A noi due chiose finali. La prima. Perché si è trovata così poca traccia nei media nazionali di una notizia che certamente non è trascurabile, per il merito e per la portata politica che assume? E non si dica che il cortocircuito tra Covid e guerra ha spazzato via il dibattito politico interno, perché quel poco (o quel nulla) che succede viene doviziosamente enfatizzato nei pastoni e nei talk del nulla pneumatico ogni giorno con dosi massive. Seconda chiosa, legata alla prima: peccato questo silenzio, perché fa perdere una buona occasione per parlare di politica e di professionalità, dunque di competenza e di remunerazione, stracciando tutte le bugie pelose che circondano la ‘questione numismatica’ della politica.
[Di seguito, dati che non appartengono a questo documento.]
(* ===== verification/Detector.v ===== *)
(** * The sliding-window frame detector

    Lines 152-168 of [ISR(USART_RX_vect)] in [src/ohc.c]: the circular
    buffer [packet_buffer] of the last [PACKET_SIZE] received bytes, its
    cursor [packet_head] (the oldest byte, the next to be overwritten) and
    the running XOR [packet_checksum].  [rx_update] is the per-byte update
    (lines 154-159), [synced] the synchronisation test (lines 161-162) and
    [copy_frame] the two copy loops that linearise the window (lines
    163-168).  The abstract specification is the queue [contents w] of the
    last 132 bytes, oldest first; the refinement lemmas show that the
    circular buffer with its incremental checksum implements it. *)

From stdpp Require Import base list options numbers.
From Stdlib Require Import ZArith Lia.
From S2P Require Import Prelude.

Open Scope Z_scope.
Open Scope ohc_scope.

Module Window.

(** [#define PACKET_HEADER 0x55] *)
Definition PACKET_HEADER : Z := 85.

(** [#define PACKET_SIZE 128+4] *)
Definition PACKET_SIZE : Z := 128 + 4.

(** The globals [packet_buffer], [packet_head], [packet_checksum]
    (lines 19-21). *)
Record window := mkWindow {
  packet_buffer : list Z;
  packet_head : Z;
  packet_checksum : Z
}.

(** Their static zero initialisation. *)
Definition window_init : window := mkWindow (replicate 132 0) 0 0.

(** Lines 154-159: XOR out the byte under the cursor, overwrite it with
    [rx], XOR it in, advance the [uint8_t] cursor and wrap it at
    [PACKET_SIZE].  The XOR of two [uint8_t] values is an [uint8_t] value
    ([byte_ok_lxor]), so the implicit truncation of [^=] is the identity. *)
Definition rx_update (w : window) (rx : Z) : option window :=
  old ← (packet_buffer w).[packet_head w];
  let c := Z.lxor (packet_checksum w) old in
  buf ← (packet_buffer w).[packet_head w := rx];
  let c := Z.lxor c rx in
  let h := u8 (packet_head w + 1) in
  let h := if decide (h >= PACKET_SIZE) then 0 else h in
  Some (mkWindow buf h c).

(** Lines 161-162: the byte now under the cursor (the oldest one) is the
    header and the checksum is zero. *)
Definition synced (w : window) : option bool :=
  b ← (packet_buffer w).[packet_head w];
  Some (bool_decide (b = PACKET_HEADER) && bool_decide (packet_checksum w = 0)).

(** Lines 163-168: [num = PACKET_SIZE - packet_head];
    [new_packet[i] = packet_buffer[i + packet_head]] for [i < num], then
    [new_packet[i] = packet_buffer[i - num]] for [num <= i < PACKET_SIZE]. *)
Definition copy_frame (w : window) (new_packet : list Z) : option (list Z) :=
  let num := PACKET_SIZE - packet_head w in
  np ← copy_range new_packet (packet_buffer w) 0 (packet_head w) 0 num;
  copy_range np (packet_buffer w) 0 (- num) num PACKET_SIZE.

(** ** Invariant and abstract specification *)

(** The detector's invariant: 132 bytes, the cursor in range, and the
    checksum equal to the XOR of the whole window (spec section 3). *)
Definition window_wf (w : window) : Prop :=
  length (packet_buffer w) = 132%nat /\ 0 <= packet_head w < PACKET_SIZE /\
  Forall byte_ok (packet_buffer w) /\ packet_checksum w = xor_all (packet_buffer w).

#[export] Instance window_wf_dec w : Decision (window_wf w).
Proof. unfold window_wf. apply _. Defined.

(** The abstract window: the last 132 bytes received, oldest first. *)
Definition contents (w : window) : list Z :=
  rotate (Z.to_nat (packet_head w)) (packet_buffer w).

(** The abstract per-byte step: drop the oldest byte, append the new one. *)
Definition spec_feed (q : list Z) (rx : Z) : list Z := tail q ++ [rx].

(** The abstract synchronisation test: the window starts with the header
    and XORs to zero. *)
Definition spec_synced (q : list Z) : bool :=
  bool_decide (head q = Some PACKET_HEADER) && bool_decide (xor_all q = 0).

(** A frame the detector accepts (spec section 6): 132 bytes, the header
    first, and a zero XOR over the whole frame. *)
Definition valid_frame (f : list Z) : Prop :=
  length f = 132%nat /\ Forall byte_ok f /\ spec_synced f = true.

#[export] Instance valid_frame_dec f : Decision (valid_frame f).
Proof. unfold valid_frame. apply _. Defined.

(** A synchronised window in the middle of the buffer: cursor 5, the
    header at 5, type 1 at 6 and 84 at 8, so the XOR is 0. *)
Definition window_ex : window :=
  mkWindow (<[5%nat := 85]> (<[6%nat := 1]> (<[8%nat := 84]> (replicate 132 0)))) 5 0.

(** ** The detector refines the abstract window *)

Lemma window_init_wf : window_wf window_init.
Proof.
  unfold window_wf, window_init, PACKET_SIZE; cbn [packet_buffer packet_head packet_checksum].
  rewrite length_replicate, xor_all_replicate_0.
  repeat split; try lia. apply Forall_replicate. unfold byte_ok. lia.
Qed.

(** The advanced cursor, as a [nat]. *)
Lemma next_head_nat h :
  0 <= h < PACKET_SIZE ->
  Z.to_nat (if decide (u8 (h + 1) >= PACKET_SIZE) then 0 else u8 (h + 1)) =
  if decide (S (Z.to_nat h) < 132)%nat then S (Z.to_nat h) else 0%nat.
Proof. unfold PACKET_SIZE. intros. rewrite u8_small by lia. repeat case_decide; lia. Qed.

Lemma load_head w :
  window_wf w -> exists old, (packet_buffer w).[packet_head w] = Some old /\
    packet_buffer w !! Z.to_nat (packet_head w) = Some old /\ byte_ok old.
Proof.
  intros (Hlen & Hh & Hb & Hc). unfold PACKET_SIZE in *.
  destruct (lookup_lt_is_Some_2 (packet_buffer w) (Z.to_nat (packet_head w))) as [old Hold];
    [lia|].
  exists old. rewrite load_nonneg by lia. split_and!; [done|done|].
  exact (Forall_lookup_1 _ _ _ _ Hb Hold).
Qed.

Lemma head_contents w old :
  window_wf w -> packet_buffer w !! Z.to_nat (packet_head w) = Some old ->
  head (contents w) = Some old.
Proof.
  intros (Hlen & Hh & Hb & Hc) Hold. unfold contents, PACKET_SIZE in *.
  rewrite <- Hold, head_lookup, lookup_rotate by lia.
  rewrite decide_True by lia. f_equal. lia.
Qed.

(** The per-byte update (lines 154-159) keeps the window invariant and
    advances the abstract window by one byte. *)
Lemma rx_update_sim w rx :
  window_wf w -> byte_ok rx ->
  exists w', rx_update w rx = Some w' /\ window_wf w' /\
             contents w' = spec_feed (contents w) rx.
Proof.
  intros Hwf Hrx. destruct (load_head w Hwf) as (old & Hl & Hold & Hob).
  destruct Hwf as (Hlen & Hh & Hb & Hc). unfold rx_update.
  rewrite Hl; simpl. rewrite store_in_range by (unfold PACKET_SIZE in *; lia). simpl.
  eexists; split; [reflexivity|]. split.
  - unfold window_wf; simpl. rewrite length_insert. split; [done|]. split.
    + unfold PACKET_SIZE in *. rewrite u8_small by lia. case_decide; lia.
    + split; [by apply Forall_insert|]. rewrite (xor_all_insert _ _ old) by done. by rewrite Hc.
  - unfold contents; simpl. rewrite next_head_nat by done. rewrite <- Hlen.
    apply rotate_insert_advance. unfold PACKET_SIZE in *. lia.
Qed.

(** The synchronisation test computes the abstract one. *)
Lemma synced_refines w : window_wf w -> synced w = Some (spec_synced (contents w)).
Proof.
  intros Hwf. destruct (load_head w Hwf) as (old & Hl & Hold & _).
  unfold synced, spec_synced. rewrite Hl; simpl.
  rewrite (head_contents w old Hwf Hold). unfold contents. rewrite xor_all_rotate.
  destruct Hwf as (_ & _ & _ & ->). f_equal. repeat case_bool_decide; congruence.
Qed.

(** The two copy loops of lines 163-168 compute the rotation of the
    buffer that starts at the cursor. *)
Lemma copy_frame_rot w np :
  window_wf w -> length np = 132%nat -> copy_frame w np = Some (contents w).
Proof.
  intros (Hlen & Hh & Hb & Hc) Hnp. unfold copy_frame, PACKET_SIZE in *.
  destruct (copy_range_spec np (packet_buffer w) 0 (packet_head w) 0 (128 + 4 - packet_head w))
    as (np1 & -> & L1 & In1 & Out1); try lia.
  simpl.
  destruct (copy_range_spec np1 (packet_buffer w) 0 (- (128 + 4 - packet_head w))
              (128 + 4 - packet_head w) (128 + 4)) as (np2 & -> & L2 & In2 & Out2); try lia.
  f_equal. apply load_ext. intros k. unfold contents.
  rewrite load_rotate by lia. rewrite Hlen. case_decide; [|case_decide].
  - rewrite Out2, In1 by lia. f_equal. lia.
  - rewrite In2 by lia. f_equal. lia.
  - rewrite Out2, Out1 by lia. apply load_out_of_range. lia.
Qed.

(** Feeding a sequence of bytes to the abstract window keeps the last
    [length q] bytes of the stream. *)
Lemma spec_feed_fold q rxs :
  q <> [] -> fold_left spec_feed rxs q = drop (length rxs) (q ++ rxs).
Proof.
  revert q. induction rxs as [|r rs IH]; intros q Hq; simpl.
  - by rewrite app_nil_r.
  - rewrite IH.
    + unfold spec_feed. destruct q as [|x q]; [done|]. simpl. by rewrite <- app_assoc.
    + unfold spec_feed. intros Hnil. by apply app_eq_nil in Hnil as [_ ?].
Qed.

Lemma length_contents w : window_wf w -> length (contents w) = 132%nat.
Proof. intros (Hlen & _). unfold contents. by rewrite length_rotate. Qed.

Lemma contents_bytes w : window_wf w -> Forall byte_ok (contents w).
Proof.
  intros (_ & _ & Hb & _). unfold contents, rotate.
  apply Forall_app; split; [by apply Forall_drop | by apply Forall_take].
Qed.

(** ** The detector's properties *)

(** C1: Checksum invariant and refinement of the detector (lines
    154-162).  On a well-formed window (132 bytes, cursor in range, bytes
    in range, checksum equal to the XOR of all 132 bytes) and a received
    byte, the update never reads or writes out of range and keeps the
    invariant; the window read oldest-first from the new cursor is the old
    one with its oldest byte dropped and the received byte appended; and
    the synchronisation test of lines 161-162 succeeds exactly when that
    abstract window starts with 0x55 and XORs to zero. *)
Theorem detector_refines w rx :
  window_wf w -> byte_ok rx ->
  exists w', rx_update w rx = Some w' /\ window_wf w' /\
             contents w' = spec_feed (contents w) rx /\
             synced w' = Some (spec_synced (spec_feed (contents w) rx)).
Proof.
  intros Hw Hrx. destruct (rx_update_sim w rx Hw Hrx) as (w' & E & Hw' & Hc).
  exists w'. rewrite <- Hc. split_and!; [done..|]. by apply synced_refines.
Qed.

(** C2: The two copy loops of lines 163-168, whatever the cursor and
    whatever [new_packet] held, never fault and, when the test of lines
    161-162 has succeeded, fill [new_packet] with the 132 buffered bytes
    oldest first: a valid frame whose byte 0 is the header 0x55. *)
Theorem copy_frame_publishes w np :
  window_wf w -> length np = 132%nat -> synced w = Some true ->
  exists f, copy_frame w np = Some f /\ f = contents w /\ valid_frame f /\
            head f = Some PACKET_HEADER.
Proof.
  intros Hw Hnp Hs. rewrite (synced_refines w Hw) in Hs. injection Hs as Hs.
  exists (contents w). rewrite copy_frame_rot by done. split_and!; [done|done| |].
  - split_and!; [by apply length_contents | by apply contents_bytes | done].
  - unfold spec_synced in Hs. apply andb_prop in Hs as [Hh _]. by apply bool_decide_eq_true in Hh.
Qed.

(** ** Witnesses *)

(** C1 witness: the start-up window receiving the header byte. *)
Lemma detector_refines_witness :
  window_wf window_init /\ byte_ok 85 /\
  exists w', rx_update window_init 85 = Some w' /\ window_wf w' /\
             contents w' = spec_feed (contents window_init) 85 /\
             synced w' = Some (spec_synced (spec_feed (contents window_init) 85)).
Proof. split; [ohc_decide|]. split; [ohc_decide|]. apply detector_refines; ohc_decide. Defined.

(** C2 witness: a synchronised window whose cursor is not at 0. *)
Lemma copy_frame_publishes_witness :
  window_wf window_ex /\ length (replicate 132 0) = 132%nat /\ synced window_ex = Some true /\
  exists f, copy_frame window_ex (replicate 132 0) = Some f /\ f = contents window_ex /\
            valid_frame f /\ head f = Some PACKET_HEADER.
Proof.
  split; [ohc_decide|]. split; [ohc_decide|]. split; [ohc_decide|].
  apply copy_frame_publishes; ohc_decide.
Defined.

End Window.
(* ===== verification/Dispatcher.v ===== *)
(** * The dispatcher: the main loop of [main]

    Lines 74-146 of [src/ohc.c] as a small-step machine.  The state is the
    whole set of globals ([Window.window] and [Store.store] shared with the
    receive interrupt, [leds_toggle], [msg]), the global interrupt-enable
    flag (the I bit that [cli()] clears and [sei()] sets), the trace of
    what the program did to its collaborators ([message_send] and the LED
    port writes, in order), and a program counter [pc] that names the C
    statement to execute next, with the value of the loop variable [i]
    where a loop is running.

    [main_step] executes one statement.  A statement that reads the shared
    state ([has_new_packet], [packet_type], [new_packet]) is a step of its
    own, so that the interleaving with the interrupt in [System.v] is as
    fine as the C code's; consecutive statements that touch only the main
    loop's own state are one step.  The [_delay_ms] calls are not modelled
    (they change no state).  A read or write out of range is undefined
    behaviour in C: [main_step] returns [None] there. *)

From stdpp Require Import base list options numbers.
From Stdlib Require Import ZArith Lia.
From S2P Require Import Prelude Detector Mailbox Message.
(** ** Witnesses, with kilolib's CRC *)

(** C5 witness: a boot-page frame from start-up and 48 statements of the
    main loop reach the over-read. *)
Lemma only_fault_is_overread_witness :
  exists s, exec (after_frame frame_boot 48) state_init = Some s /\ reachable s /\ byte_ok 0 /\
    main_step s = None /\ pc_of s = BootBody 126.
Proof.
  destruct (exec (after_frame frame_boot 48) state_init) as [s|] eqn:E;
    [|vm_compute in E; discriminate].
  assert (Hr : reachable s) by (apply (exec_reachable (after_frame frame_boot 48)); [ohc_decide | exact E]).
  assert (Hn : main_step s = None) by (vm_compute in E; injection E as <-; vm_compute; reflexivity).
  exists s. split_and!; [done | done | ohc_decide | done |].
  apply (only_fault_is_overread s 0 Hr); [ohc_decide | done].
Defined.

(** C10 witness: the second test of the boot-page loop. *)
Lemma boot_loop_flag_dead_witness :
  exists s, exec (after_frame frame_boot 7) state_init = Some s /\ reachable s /\
    pc_of s = BootTest 6 /\ sreg_i s = false /\ has_new_packet (mbox s) = false.
Proof.
  destruct (exec (after_frame frame_boot 7) state_init) as [s|] eqn:E;
    [|vm_compute in E; discriminate].
  assert (Hr : reachable s) by (apply (exec_reachable (after_frame frame_boot 7)); [ohc_decide | exact E]).
  assert (Hp : pc_of s = BootTest 6) by (vm_compute in E; injection E as <-; reflexivity).
  exists s. split_and!; [done | done | done |..];
    apply (boot_loop_flag_dead s 6 Hr Hp); lia.
Defined.

(** C8 witness: the first transmission of a forwarded frame. *)
Lemma forward_sends_sealed_witness :
  exists s, exec (after_frame frame_ex 16) state_init = Some s /\ reachable s /\ pc_of s = FwdSend /\
    main_step s = Some (goto (emit s (send_pulse (msg s))) FwdWait) /\
    msg s = seal (take 10 (msg s)) /\
    (has_new_packet (mbox s) = false -> msg s = fwd_message (new_packet (mbox s))).
Proof.
  destruct (exec (after_frame frame_ex 16) state_init) as [s|] eqn:E;
    [|vm_compute in E; discriminate].
  assert (Hr : reachable s) by (apply (exec_reachable (after_frame frame_ex 16)); [ohc_decide | exact E]).
  assert (Hp : pc_of s = FwdSend) by (vm_compute in E; injection E as <-; reflexivity).
  exists s. split_and!; [done | done | done |..]; apply (forward_sends_sealed s Hr Hp).
Defined.

(** C15 witness: a toggle frame from start-up, dispatched. *)
Lemma blue_line_mirrors_witness :
  exists s, exec (after_frame frame_ex2 4) state_init = Some s /\ reachable s /\
    trace s = [Blue true] /\ blue_line (trace s) = leds_toggle s.
Proof.
  destruct (exec (after_frame frame_ex2 4) state_init) as [s|] eqn:E;
    [|vm_compute in E; discriminate].
  assert (Hr : reachable s) by (apply (exec_reachable (after_frame frame_ex2 4)); [ohc_decide | exact E]).
  assert (Ht : trace s = [Blue true]) by (vm_compute in E; injection E as <-; reflexivity).
  exists s. split_and!; [done | done | done |]. apply (blue_line_mirrors s Hr).
Defined.

(** C18 witness: the GPS loop at [i = 9]. *)
Lemma indices_in_range_witness :
  exists s, exec (after_frame frame_gps 7) state_init = Some s /\ reachable s /\
    pc_of s = GpsTest 9 /\
    0 <= packet_head (win s) < PACKET_SIZE /\ u8 (packet_head (win s) + 1) = packet_head (win s) + 1 /\
    loop_bounds (pc_of s).
Proof.
  destruct (exec (after_frame frame_gps 7) state_init) as [s|] eqn:E;
    [|vm_compute in E; discriminate].
  assert (Hr : reachable s) by (apply (exec_reachable (after_frame frame_gps 7)); [ohc_decide | exact E]).
  assert (Hp : pc_of s = GpsTest 9) by (vm_compute in E; injection E as <-; reflexivity).
  exists s. do 3 (split; [done|]). apply (indices_in_range s Hr).
Defined.

(** C19 witness: the first transmission of a raw-forwarded frame. *)
Lemma raw_sends_frame_witness :
  exists s, exec (after_frame frame_raw 17) state_init = Some s /\ reachable s /\ pc_of s = RawSend /\
    main_step s = Some (goto (emit s (send_pulse (msg s))) RawWait) /\
    (has_new_packet (mbox s) = false -> msg s = raw_message (new_packet (mbox s))).
Proof.
  destruct (exec (after_frame frame_raw 17) state_init) as [s|] eqn:E;
    [|vm_compute in E; discriminate].
  assert (Hr : reachable s) by (apply (exec_reachable (after_frame frame_raw 17)); [ohc_decide | exact E]).
  assert (Hp : pc_of s = RawSend) by (vm_compute in E; injection E as <-; reflexivity).
  exists s. do 3 (split; [done|]). apply (raw_sends_frame s Hr Hp).
Defined.

(** C17 witness: inside the GPS handler, just after [cli()]. *)
Lemma cli_sections_end_witness :
  exists s, exec (after_frame frame_gps 5) state_init = Some s /\ reachable s /\ sreg_i s = false /\
    (forall s'', step s s'' -> main_step s = Some s'') /\
    exists k s', (k <= 46)%nat /\ run k s = Some s' /\
      (sreg_i s' = true \/ (pc_of s' = BootBody 126 /\ main_step s' = None)).
Proof.
  destruct (exec (after_frame frame_gps 5) state_init) as [s|] eqn:E;
    [|vm_compute in E; discriminate].
  assert (Hr : reachable s) by (apply (exec_reachable (after_frame frame_gps 5)); [ohc_decide | exact E]).
  assert (Hie : sreg_i s = false) by (vm_compute in E; injection E as <-; reflexivity).
  exists s. split_and!; [done | done | done |..]; apply (cli_sections_end s Hr Hie).
Defined.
Perché il provvedimento assunto nella legge di bilancio non solo è giusto, ma anche assai tardivo: è ragionevole chiedere ad una persona che regge le sorti di una città metropolitana (appunto Roma, Milano, Bari ecc.), chiamata ad essere al tempo stesso supermanager e responsabile politico (e penale) di comunità sterminate, a cui viene chiesta efficienza massima dal primo giorno di presa in carico della funzione, di farlo per un tozzo di pane e con la schiena perennemente esposta per quella specie di impropria responsabilità oggettiva a cui ti consegna l’apposizione di mille firme per atti che non potrai conoscere mai compiutamente? La domanda potrebbe essere: quanto guadagna a parità di responsabilità e di lavoro un manager del settore privato? La politica, si dirà, è vocazione ed anche servizio. È vero. Ma non può essere respingente.
Gli antichi greci, inventori della democrazia, concepirono l’indennità per le cariche pubbliche. Persino per i cittadini che partecipavano all’agorà, cui veniva riconosciuto un gettone di presenza.
Via, allora, questa falsa pudicizia. La questione non è il soldo, ma la competenza e l’onestà. Ma questa è un altra storia.